I wrote an entire post on this wonderful book as it relates to presentation a couple of months ago. Fantastic reading for just about anyone looking to have success and make an impact in the "conceptual age." My favorite book of the '06 summer.
Blink: The Power of Thinking Without Thinking.
Blink is about "rapid cognition," and the origin of those instantaneous impressions and conclusions that we reach when encountering something new or complex, etc. From Malcolm Gladwell's website: "...like all of us, they [doctors asked to simplify a system] were committed to the idea that more information is always better. But I describe lots of cases in "Blink" where that simply isn't true. There's a wonderful phrase in psychology — "the power of thin slicing" — which says that as human beings we are capable of making sense of situations based on the thinnest slice of experience."

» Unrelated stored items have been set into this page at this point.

Lemma strip_no_space s :
  Forall (fun c => Py.is_space c = false) (chars s) -> Py.strip s = s.
Proof.
  intros H. unfold Py.strip. rewrite lstrip_no_space by assumption.
  now apply rstrip_no_space.
Qed.

Lemma string_of_uint_chars (P : ascii -> Prop) d :
  (forall c, In c (chars "0123456789") -> P c) ->
  Forall P (chars (NilEmpty.string_of_uint d)).
Proof.
  intros H. induction d; simpl; constructor; try assumption;
    apply H; simpl; tauto.
Qed.

Lemma string_of_uint_no_space d :
  Forall (fun c => Py.is_space c = false)
    (chars (NilEmpty.string_of_uint d)).
Proof.
  apply string_of_uint_chars. intros c H. simpl in H.
  repeat (destruct H as [<-|H]; [reflexivity|]). destruct H.
Qed.

(** [int(str(n))] is [n]. *)
Lemma int_str n : Py.int (Py.str n) = Ok n.
Proof.
  unfold Py.str, Py.int. destruct n as [|p|p]; [reflexivity| |].
  - cbn [Z.to_int NilZero.string_of_int].
    pose proof (DecimalPos.Unsigned.to_uint_nonnil p) as Hn.
    pose proof (uint_value_to_uint p) as Hv.
    pose proof (string_of_uint_no_space (Pos.to_uint p)) as Hs.
    pose proof (unsigned_string_of_uint (Pos.to_uint p) Hn) as Hu.
    destruct (Pos.to_uint p) eqn:E; try contradiction;
      cbn [NilZero.string_of_uint NilEmpty.string_of_uint] in *;
      rewrite strip_no_space by assumption;
      cbv iota; rewrite Hu, Hv; reflexivity.
  - cbn [Z.to_int NilZero.string_of_int].
    pose proof (DecimalPos.Unsigned.to_uint_nonnil p) as Hn.
    pose proof (uint_value_to_uint p) as Hv.
    pose proof (string_of_uint_no_space (Pos.to_uint p)) as Hs.
    pose proof (unsigned_string_of_uint (Pos.to_uint p) Hn) as Hu.
    destruct (Pos.to_uint p) eqn:E; try contradiction;
      cbn [NilZero.string_of_uint NilEmpty.string_of_uint] in *;
      (rewrite strip_no_space
         by (simpl; constructor; [reflexivity | assumption]));
      cbv iota; rewrite Hu, Hv; reflexivity.
Qed.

A few items other than books
Home Movies. (TV series now on DVD)
I don't watch much TV, but I do enjoy having a laugh (good for the soul) while watching obscure comedy programs on DVD. One of my favorites is Home Movies. Home Movies is simply brilliant, but probably no more than a few of you would agree with that I'm afraid. It's just one of those things that "you get" and love or totally dismiss as utter rubbish. I get that. This show is unique, however. Rather than reading lines from a script, the actors (comedians mostly) improvise more or less to an outline of a vague script. This technique is called "retroscripting" and it leads to dialog that is fresh and natural and really lets the dry, sarcastic wit of the actors come out. Retroscripting leads to a very "naked" form of dialog which I find very compelling and is the style of communication I prefer in presentations too (rather than reading from a script, for example). Brendon Small and H. Jon Benjamin are two amazingly creative, talented people (whom you have probably never heard of). Like anything else that is insanely great (but quirky and odd), it could not last on TV, but there is indeed a community of Home Movies fans around the world. I've got all four seasons. Not for young kids (but then I am not so young).

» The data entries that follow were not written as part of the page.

(** Python's builtin [min(a, b)] and [max(a, b)]: the second argument wins
    only when it is strictly smaller (larger). *)
Definition py_min (a b : num) : num := if ltb b a then b else a.
Definition py_max (a b : num) : num := if ltb a b then b else a.

(** [l[i]] for an index in range (the program never reads out of range). *)
Definition item (l : list num) (i : nat) : num := default zero (l !! i).
Definition item_note (l : list Z) (i : nat) : Z := default (-1)%Z (l !! i).

(** *** numpy helpers *)

(** [np.roll(a, -1)] *)
Definition np_roll_left {A} (l : list A) : list A :=
  match l with
  | [] => []
  | x :: t => t ++ [x]
  end.

(** [a[-1] = v] (an array of the program is never empty) *)
Definition set_last {A} (l : list A) (v : A) : list A := <[pred (length l) := v]> l.

(** [np.where(v > 0)[0]], counting indices from [i] *)
Fixpoint np_where_pos (i : nat) (v : list num) : list nat :=
  match v with
  | [] => []
  | x :: t => if gt0 x then i :: np_where_pos (S i) t else np_where_pos (S i) t
  end.

(** [a[mask]] *)
Fixpoint mask_select (mask : list bool) (a : list num) : list num :=
  match mask, a with
  | m :: mask', x :: a' => if m then x :: mask_select mask' a' else mask_select mask' a'
  | _, _ => []
  end.

(** [np.sum], [np.mean], [np.std], [np.min], [np.max] as numpy documents them;
    the order in which numpy adds the terms of a sum is not modelled (on the
    integer-valued samples of the history the sum is exact in any order). *)
Definition np_sum (l : list num) : num := foldl add zero l.
Definition np_mean (l : list num) : num := div (np_sum l) (of_nat (length l)).
(** [np.std]: the square root of the mean of the squared deviations from the
    mean (population standard deviation, [ddof = 0]). *)
Definition np_std (l : list num) : num :=
  let m := np_mean l in
  sqrt (np_mean (map (fun x => mul (sub x m) (sub x m)) l)).
Definition np_min (l : list num) : num :=
  match l with
  | [] => zero
  | x :: t => foldl (fun a b => if ltb b a then b else a) x t
  end.
Definition np_max (l : list num) : num :=
  match l with
  | [] => zero
  | x :: t => foldl (fun a b => if ltb a b then b else a) x t
  end.

(** ** State of [LongToneVisualizer] *)

Record Stats := { mean : num; std_dev : num; stats_min : num; stats_max : num }.

(** The fields the telemetry core reads and writes; the display-only fields
    ([note_name], [time_held], [start_time], the debug log, the widgets) are
    left out. *)
Record State := {
  current_note : option Z;          (* None until the first note-on *)
  current_velocity : Z;
  velocity_history : list num;
  note_history : list Z;
  note_colors : gmap Z color;
  color_index : nat;
  is_note_active : bool;
  current_note_start_idx : nat;
  stats : Stats;
  cc_values : gmap Z Z;
  selected_cc : Z
}.

(** [__init__] *)
Definition init : State := {|
  current_note := None;
  current_velocity := 0;
  velocity_history := replicate HISTORY_LENGTH zero;
  note_history := replicate HISTORY_LENGTH (-1)%Z;
  note_colors := ∅;
  color_index := 0;
  is_note_active := false;
  current_note_start_idx := 0;
  stats := {| mean := zero; std_dev := zero; stats_min := zero; stats_max := zero |};
  cc_values := ∅;
  selected_cc := 7
|}.

(** ** [process_midi]: event dispatch *)

Definition note_on (st : State) (note velocity : Z) : State := {|
  current_note := Some note;
  current_velocity := velocity;
  velocity_history := velocity_history st;
  note_history := note_history st;
  note_colors :=
    match note_colors st !! note with
    | None => <[note := palette (color_index st mod length NOTE_COLORS)]> (note_colors st)
    | Some _ => note_colors st
    end;
  color_index :=
    match note_colors st !! note with
    | None => color_index st + 1
    | Some _ => color_index st
    end;
  is_note_active := true;
  current_note_start_idx := length (np_where_pos 0 (velocity_history st));
  stats := stats st;
  cc_values := cc_values st;
  selected_cc := selected_cc st
|}.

Keyspan Presentation Remote.
There are a million remotes out there, but this is the one I use and love. Very basic, very simple, very small...and it just works. I have the Kensington Wireless Presenter too and have had no troubles with it, but I love the way the Keyspan works.
iPod Video (80GB)
OK, this is not exactly cheap, but if you have to give presentations and you're looking for another backup option (besides carrying two computers) you may want to consider the iPod video. Of course you can also rehearse your presentation while sitting on the train, etc. even if you actually never present from it. If you do not want to show videos within PowerPoint/Keynote you can show them off the iPod simply by toggling to "video" on the projector. Here I show how to present from an iPod video. Comes in a cheaper 30GB black (or white) version too.
The Shuffle is with me constantly on the road. I have it for music and podcasts, but I keep a couple of Keynote files as well as PDF version of the slides and handouts. This is a great backup just in case. I can easily transfer the files to the clients Mac or PC if I ever had too. Absolutely my favorite iPod yet! It makes me smarter (podcasts); it inspires me (music); it's practical and useful (holds backup files for "work"); and it's wearable good looks are pretty cool too. Oh yes, the Shuffle also helps keep me in shape (get to the gym more often and for longer periods knowing I'll have my favorite songs). Instead of a diet book or expensive weight-loss program, the Shuffle may be just that little bit of incentive that gets some people out the door and walking on a regular basis or lifting weights at the gym, etc. Personally, there's no way I can hit the gym anymore without the Shuffle. It's a real energizer for me and finally small enough to forget it's there.
Other cool books which make good gifts for the creative entrepreneur or student? Anything by Seth Godin (example) or Guy Kawasaki (example). Also recommend Lawrence Lessig's Free Culture and Malcom Gladwell's The Tipping Point. And since WOM marketing is important whether you are big or small, I highly recommend Andy Sernovitz's Word of Mouth Marketing (see earlier post on this book as it relates to presentations). Any other gifts you can recommend?